BEGIN Extracted entries

(** * river.optim: the optimizer life cycle and the weight initializers

    A shallow embedding of [river/optim/base.py] and
    [river/optim/initializers.py].

    Python objects are records, attribute assignment is explicit state
    passing, and an exception is an outcome that short-circuits the rest of
    the method while keeping every mutation done before it was raised.
    Weight and gradient dictionaries live in a store and are passed by
    reference, as Python passes them. *)

From Stdlib Require Import ZArith Lia PrimFloat SpecFloat FloatOps.
From stdpp Require Import gmap strings list.

Open Scope Z_scope.

(** ** Python values, exceptions and outcomes *)

Inductive exn : Type :=
| TypeError
| AttributeError
| NotImplementedError
| ValueError
| OverflowError
| IndexError
| MemoryError
| KeyError (k : string).

Inductive outcome (A : Type) : Type :=
| Return (a : A)
| Raise (e : exn).
Arguments Return {A} a.
Arguments Raise {A} e.

Definition is_Return {A} (o : outcome A) : bool :=
  match o with Return _ => true | Raise _ => false end.

(** The instances of [numbers.Number] the optimizer is given: Python's
    unbounded [int] and its binary64 [float]. *)
Inductive number : Type :=
| PyInt (z : Z)
| PyFloat (f : float).

(** [float(x)]: an [int] is rounded to the nearest binary64 value, ties to
    even, and is refused when it is too large to be represented. *)
Definition float_of_number (x : number) : outcome float :=
  match x with
  | PyFloat f => Return f
  | PyInt z =>
      let f := SF2Prim (binary_normalize prec emax z 0 false) in
      if is_infinity f then Raise OverflowError else Return f
  end.

(** [x < 0] on numbers. *)
Definition negative (x : number) : bool :=
  match x with
  | PyInt z => z <? 0
  | PyFloat f => (f <? 0)%float
  end.

(** ** [river.optim.schedulers] *)

Module schedulers.

(** Modelled from the spec: the module [schedulers] that [base.py] imports
    (the [Scheduler] interface and the class [schedulers.Constant]) is not
    among the sources.  The spec gives the interface as
    [get(iteration) -> rate], a pure read of the iteration number, and calls
    [Constant] a constant-rate schedule, which is iteration-invariant. *)
Inductive Scheduler : Type :=
| Constant (learning_rate : number)
| Computed (rate : Z -> outcome number).

Definition get (s : Scheduler) (t : Z) : outcome number :=
  match s with
  | Constant learning_rate => Return learning_rate
  | Computed rate => rate t
  end.

End schedulers.

(** ** [river/optim/base.py] *)

Module base.

(** What the caller may hand to [Optimizer(lr)]: the annotation asks for a
    scheduler or a float, and Python checks nothing. *)
Inductive pyobj : Type :=
| Num (x : number)
| Sched (s : schedulers.Scheduler)
| Str (s : string)
| None_.

(** A reference to a dictionary in the store. *)
Definition ref : Type := positive.

(** The attributes of an optimizer object: the two the base class sets and,
    in [ext], those a concrete subclass adds. *)
Record Optimizer (X : Type) : Type := mkOptimizer {
  lr : pyobj;
  n_iterations : Z;
  ext : X
}.
Arguments mkOptimizer {X} lr n_iterations ext.
Arguments lr {X} _.
Arguments n_iterations {X} _.
Arguments ext {X} _.

(** The optimizer object [self] and the store of dictionaries. *)
Record machine (X : Type) : Type := mkMachine {
  self : Optimizer X;
  heap : gmap ref (gmap string float)
}.
Arguments mkMachine {X} self heap.
Arguments self {X} _.
Arguments heap {X} _.

(** A method body: it reads and writes the machine and returns or raises. *)
Definition M (X A : Type) : Type := machine X → outcome A * machine X.

#[global] Instance M_ret {X} : MRet (M X) := λ A a m, (Return a, m).

#[global] Instance M_bind {X} : MBind (M X) := λ A B k c m,
  match c m with
  | (Return a, m') => k a m'
  | (Raise e, m') => (Raise e, m')
  end.

Definition raise {X A} (e : exn) : M X A := λ m, (Raise e, m).

Definition lift {X A} (o : outcome A) : M X A := λ m, (o, m).

Definition get_self {X} : M X (Optimizer X) := λ m, (Return (self m), m).

Definition put_self {X} (o : Optimizer X) : M X unit :=
  λ m, (Return tt, mkMachine o (heap m)).

(** [d[...]] on a dictionary reference. *)
Definition read {X} (r : ref) : M X (gmap string float) := λ m,
  match heap m !! r with
  | Some d => (Return d, m)
  | None => (Raise TypeError, m)
  end.

Definition write {X} (r : ref) (d : gmap string float) : M X unit :=
  λ m, (Return tt, mkMachine (self m) (<[r := d]> (heap m))).

(** [Optimizer.__init__]. *)
Definition Optimizer__init__ {X} (lr : pyobj) (x : X) : Optimizer X :=
  let lr :=
    match lr with
    | Num r => Sched (schedulers.Constant r)
    | _ => lr
    end in
  {| lr := lr; n_iterations := 0; ext := x |}.

(** [self.lr.get(t)]: only a scheduler has the attribute [get]. *)
Definition call_get (lr : pyobj) (t : Z) : outcome number :=
  match lr with
  | Sched s => schedulers.get s t
  | _ => Raise AttributeError
  end.

(** The property [Optimizer.learning_rate]. *)
Definition learning_rate {X} : M X number :=
  o ← get_self;
  lift (call_get (lr o) (n_iterations o)).

(** [Optimizer.update_before_pred]. *)
Definition update_before_pred {X} (w : ref) : M X ref :=
  mret w.

(** The body of the abstract method [Optimizer._update_after_pred]. *)
Definition _update_after_pred {X} (w g : ref) : M X ref :=
  raise NotImplementedError.

(** A class derived from [Optimizer]: its name and the definition it gives
    of the abstract method, if it gives one. *)
Record pyclass (X : Type) : Type := mkClass {
  cls_name : string;
  cls_update_after_pred : option (ref → ref → M X ref)
}.
Arguments mkClass {X} cls_name cls_update_after_pred.
Arguments cls_name {X} _.
Arguments cls_update_after_pred {X} _.

(** [cls.__abstractmethods__], as [abc.ABCMeta] computes it. *)
Definition abstractmethods {X} (cls : pyclass X) : list string :=
  match cls_update_after_pred cls with
  | Some _ => []
  | None => ["_update_after_pred"%string]
  end.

END Extracted entries

Directions >> Set down, unchanged, only those lines above that fall between the line with "(** [Optimizer.update_before_pred]. *)" and the line with "cls_name : string;", the two end lines included.

Output >>
(** [Optimizer.update_before_pred]. *)
Definition update_before_pred {X} (w : ref) : M X ref :=
  mret w.

(** The body of the abstract method [Optimizer._update_after_pred]. *)
Definition _update_after_pred {X} (w g : ref) : M X ref :=
  raise NotImplementedError.

(** A class derived from [Optimizer]: its name and the definition it gives
    of the abstract method, if it gives one. *)
Record pyclass (X : Type) : Type := mkClass {
  cls_name : string;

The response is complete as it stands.